**INFORMATION SHOWN**.
--------------------------------------------------

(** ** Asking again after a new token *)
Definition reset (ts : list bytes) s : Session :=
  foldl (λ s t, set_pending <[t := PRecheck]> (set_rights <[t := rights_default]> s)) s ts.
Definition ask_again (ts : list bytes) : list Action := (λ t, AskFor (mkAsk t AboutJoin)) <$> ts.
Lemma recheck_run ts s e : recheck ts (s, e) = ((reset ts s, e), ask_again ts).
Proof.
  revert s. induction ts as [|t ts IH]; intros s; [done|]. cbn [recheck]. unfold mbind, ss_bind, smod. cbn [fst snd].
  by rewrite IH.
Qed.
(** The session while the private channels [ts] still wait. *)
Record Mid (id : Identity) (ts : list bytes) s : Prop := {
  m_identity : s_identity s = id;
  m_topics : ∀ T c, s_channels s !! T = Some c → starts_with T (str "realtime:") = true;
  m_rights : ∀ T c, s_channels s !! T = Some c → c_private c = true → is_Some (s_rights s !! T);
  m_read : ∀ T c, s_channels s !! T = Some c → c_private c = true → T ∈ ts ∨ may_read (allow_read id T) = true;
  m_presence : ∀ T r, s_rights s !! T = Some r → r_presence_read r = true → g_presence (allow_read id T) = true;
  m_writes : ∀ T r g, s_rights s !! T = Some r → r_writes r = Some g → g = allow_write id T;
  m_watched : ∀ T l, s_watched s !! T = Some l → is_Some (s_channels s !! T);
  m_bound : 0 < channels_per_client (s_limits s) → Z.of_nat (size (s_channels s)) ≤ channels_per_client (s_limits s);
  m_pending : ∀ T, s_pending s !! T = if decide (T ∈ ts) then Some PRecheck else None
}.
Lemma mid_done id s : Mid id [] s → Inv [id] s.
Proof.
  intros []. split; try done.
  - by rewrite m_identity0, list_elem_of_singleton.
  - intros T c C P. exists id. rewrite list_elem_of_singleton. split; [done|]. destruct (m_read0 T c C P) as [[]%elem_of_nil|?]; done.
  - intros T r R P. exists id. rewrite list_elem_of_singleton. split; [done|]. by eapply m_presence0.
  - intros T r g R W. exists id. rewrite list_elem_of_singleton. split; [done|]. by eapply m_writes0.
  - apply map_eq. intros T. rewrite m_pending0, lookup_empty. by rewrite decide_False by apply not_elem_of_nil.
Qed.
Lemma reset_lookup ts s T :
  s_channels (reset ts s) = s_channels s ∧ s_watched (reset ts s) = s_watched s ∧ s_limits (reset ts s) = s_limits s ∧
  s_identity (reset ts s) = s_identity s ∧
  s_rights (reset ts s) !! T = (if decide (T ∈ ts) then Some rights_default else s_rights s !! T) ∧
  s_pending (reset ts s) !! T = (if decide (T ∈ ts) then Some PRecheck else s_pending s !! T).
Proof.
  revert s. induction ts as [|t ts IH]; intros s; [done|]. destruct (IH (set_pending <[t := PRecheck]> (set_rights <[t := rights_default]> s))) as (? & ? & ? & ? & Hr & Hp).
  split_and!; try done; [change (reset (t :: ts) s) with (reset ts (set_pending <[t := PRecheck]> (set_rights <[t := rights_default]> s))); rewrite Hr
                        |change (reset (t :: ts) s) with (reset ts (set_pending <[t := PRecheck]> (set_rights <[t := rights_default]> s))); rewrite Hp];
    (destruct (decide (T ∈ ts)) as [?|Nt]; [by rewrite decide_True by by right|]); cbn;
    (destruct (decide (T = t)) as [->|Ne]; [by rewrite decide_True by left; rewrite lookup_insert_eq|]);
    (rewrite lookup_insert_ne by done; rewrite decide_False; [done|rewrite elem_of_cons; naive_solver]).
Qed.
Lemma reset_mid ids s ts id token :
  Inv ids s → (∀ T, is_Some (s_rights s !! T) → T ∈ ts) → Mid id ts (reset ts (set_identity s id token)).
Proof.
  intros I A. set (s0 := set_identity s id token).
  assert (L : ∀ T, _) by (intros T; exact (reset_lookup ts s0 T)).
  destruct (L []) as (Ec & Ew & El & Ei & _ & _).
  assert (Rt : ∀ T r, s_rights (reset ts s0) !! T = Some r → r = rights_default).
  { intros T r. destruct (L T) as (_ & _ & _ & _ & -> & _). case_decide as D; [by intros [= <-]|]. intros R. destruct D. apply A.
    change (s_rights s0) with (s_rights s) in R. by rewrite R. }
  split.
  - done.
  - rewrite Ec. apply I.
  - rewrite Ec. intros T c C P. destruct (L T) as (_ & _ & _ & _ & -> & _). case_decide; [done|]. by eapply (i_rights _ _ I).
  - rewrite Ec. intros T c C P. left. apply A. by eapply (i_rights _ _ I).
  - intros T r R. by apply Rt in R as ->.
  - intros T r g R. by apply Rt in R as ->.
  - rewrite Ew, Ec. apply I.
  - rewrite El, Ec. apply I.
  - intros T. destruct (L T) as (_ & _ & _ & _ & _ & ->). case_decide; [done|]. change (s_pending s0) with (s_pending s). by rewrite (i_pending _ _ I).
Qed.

--------------------------------------------------

**WHAT YOU ARE ASKED TO DO**.
Only one part of the material above is to be transcribed, namely the lines starting with the line that has "(rewrite lookup_insert_ne by" and going on through the line that has "intros I A.", exactly as they stand.

**SOLUTION FOR THIS TASK**.
    (rewrite lookup_insert_ne by done; rewrite decide_False; [done|rewrite elem_of_cons; naive_solver]).
Qed.
Lemma reset_mid ids s ts id token :
  Inv ids s → (∀ T, is_Some (s_rights s !! T) → T ∈ ts) → Mid id ts (reset ts (set_identity s id token)).
Proof.
  intros I A. set (s0 := set_identity s id token).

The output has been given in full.